Cazanavette glanced at Tremain, but Tremain had his eyes glued to the binoculars to watch every move of the destroyer. As Mackerel steadied on course north, the destroyer continued on its original course, and Tremain started to believe that his far-fetched idea might not work. The destroyer had almost driven past the strung-out cable when it suddenly came hard left and steadied on a northeasterly course in an obvious attempt to continue closing the range to Mackerel.

Tremain watched as the destroyer ran over the bobbing cable at flank speed, making maximum turns. Seconds later, the destroyer’s stern exploded in a towering column of red flame.

Though he could not see it, Tremain knew what had happened. The destroyer’s screws had run over the mine cable and had become fouled. As they had turned for flank speed revolutions, the cable had coiled around the propeller shafts and had “winched” the mine right into the destroyer’s stern, where it had exploded on contact.

Tremain also noticed that the destroyer’s rudder must have jammed after the explosion because she immediately made a hard turn to the left and continued turning in circles. As her speed came off, the aft deck started to burn intensely. With the binoculars, Tremain could see small shadowy figures against the burning backdrop leap from her deck and into the sea. Moments later, the inevitable happened as the rows of depth charges lined up on her deck exploded in a nightmarish crescendo of heat and flame that could be felt on Mackerel's bridge a half mile away.

As the burning mass of fuel oil and metal bathed the sea in a ghoulish red glow, Cazanavette ordered the helm to come back to an easterly course in order to get Mackerel as far from the Japanese mainland as possible before the sun came up, and away from any other destroyers that might be lurking.

Tremain nodded his approval and gave a small sigh as he touched the dried blood beneath his hair. He had no sensation in his fingers or in his scalp and he felt lightheaded. He suddenly became too dizzy to stand and he started to fall, but Cazanavette caught him before he hit the deck.

“Take over, XO,” he managed to mumble. Then all went black.

Chapter 29

The room was cold, that was his first sensation. The room was dark, that was his second sensation. The bed was soft, that was his third. He could not breathe, that was his fourth.

Wright woke abruptly with a violent guttural cough.

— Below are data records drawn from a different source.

(** * The Kafka producer gateway: dispatch and status tracking

    A shallow embedding of [apis/kafka/producer.py]: the [/push/{topic}]
    and [/status/{uid}] handlers together with the Redis helpers they call
    ([get_pending_queue], [fetch_redis]).

    The handlers talk to three process-wide clients: the Redis connection,
    the Kafka producer and the random source behind [random_hash].  They
    are modelled as one [World] that every handler threads through an
    exception-and-state monad; each client call is also appended to a
    [trace], so that the order of the calls and the absence of a call can
    be stated. *)

From stdpp Require Import base strings gmap list.
From Stdlib Require Import ZArith Lia.

Open Scope Z_scope.
Open Scope nat_scope.

(** ** Data model *)

(** [class Status(str, Enum)]. *)
Inductive Status := PENDING | WORKING | FINISHED | EXCEPTION.

#[global] Instance Status_eq_dec : EqDecision Status.
Proof. solve_decision. Defined.

(** [Any]: a JSON payload, opaque to the producer; kept in serialised form. *)
Definition Any := string.

(** [class StatusData(NamedTuple)]. *)
Record StatusData := mkStatusData {
  sd_status : Status;
  sd_data : option Any;
}.

(** [class StatusModel(BaseModel)]; [pending] is a Python [int]. *)
Record StatusModel := mkStatusModel {
  status : Status;
  pending : Z;
  data : option Any;
}.

(** [class ProducerModel(BaseModel)]; the [params] mapping is carried in
    serialised form. *)
Record ProducerModel := mkProducerModel {
  task : string;
  params : Any;
}.

(** [class ProducerResponseModel(BaseModel)]. *)
Record ProducerResponseModel := mkProducerResponseModel {
  uid : string;
}.

(** The body of a Kafka message: [dict(uid=uid, task=data.task, params=data.params)]. *)
Record Message := mkMessage {
  msg_uid : string;
  msg_task : string;
  msg_params : Any;
}.

(** What [json.loads] gives back for a value kept in Redis.  Two shapes are
    ever written there: the array of uids under [pending_queue_key], and one
    [{status, data}] object per uid.  Both live in the same key space. *)
Inductive value :=
  | VList (uids : list string)
  | VDict (record : StatusData).

(** The exceptions that can leave a handler. *)
Inductive exn :=
  | KafkaError
  | TypeError
  | AttributeError
  | KeyError
  | IndexError.

(** One call on a client. *)
Inductive event :=
  | EHash (h : string)
  | ESend (topic : string) (m : Message)
  | EGet (key : string)
  | ESet (key : string) (v : value).

(** The clients' state.  [kafka_up] says whether [send] takes a record or
    raises; [kafka] lists the records [send] has taken, per topic, in
    order.  [kafka_acks] says whether the broker then acknowledges a record
    [send] has taken: it is what the future [send] returns resolves to.
    [rng] with [draws] is the random source of [random_hash]. *)
Record World := mkWorld {
  redis : gmap string value;
  kafka_up : bool;
  kafka_acks : bool;
  kafka : list (string * Message);
  rng : nat -> string;
  draws : nat;
  trace : list event;
}.

Definition log (e : event) (w : World) : World :=
  mkWorld (redis w) (kafka_up w) (kafka_acks w) (kafka w) (rng w) (draws w)
    (trace w ++ [e]).

Definition with_redis (r : gmap string value) (w : World) : World :=
  mkWorld r (kafka_up w) (kafka_acks w) (kafka w) (rng w) (draws w) (trace w).

Definition with_kafka (k : list (string * Message)) (w : World) : World :=
  mkWorld (redis w) (kafka_up w) (kafka_acks w) k (rng w) (draws w) (trace w).

Definition with_draws (n : nat) (w : World) : World :=
  mkWorld (redis w) (kafka_up w) (kafka_acks w) (kafka w) (rng w) n (trace w).

(** ** The monad of a handler: state, and exceptions that keep the state *)

Inductive result (A : Type) :=
  | Ok (a : A)
  | Raise (e : exn).
Arguments Ok {A} a.
Arguments Raise {A} e.

Definition M (A : Type) : Type := World -> result A * World.

#[global] Instance M_ret : MRet M := fun A a w => (Ok a, w).

#[global] Instance M_bind : MBind M := fun A B f m w =>
  match m w with
  | (Ok a, w') => f a w'
  | (Raise e, w') => (Raise e, w')
  end.

Definition raise {A} (e : exn) : M A := fun w => (Raise e, w).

He felt a burning in his throat that did not go away when he swallowed. Within a few minutes, he regained his wind. His head still spun from the drugs they had given him. Then he remembered where he was — or at least he thought he did.

He was lying in a hospital bed. Which hospital, he did not know. There were ten or twelve other occupied beds in the room, and the lights were out. He was the only patient awake.

He vaguely remembered the trip back to Midway. He had stayed in his rack the entire trip, slipping in and out of consciousness and in no condition to do anything but eat and drink. The pharmacists’ mate had looked after him the entire time. He had been transferred to the field hospital on

Midway, then after that it got fuzzy. That’s when they started giving him the drugs.

He remembered a plane, or was that just a dream? No, he had ridden in a plane. They had loaded him onto a plane and flown him to this place. He must be in Pearl.

He looked around. Nothing was familiar. Could this be her hospital?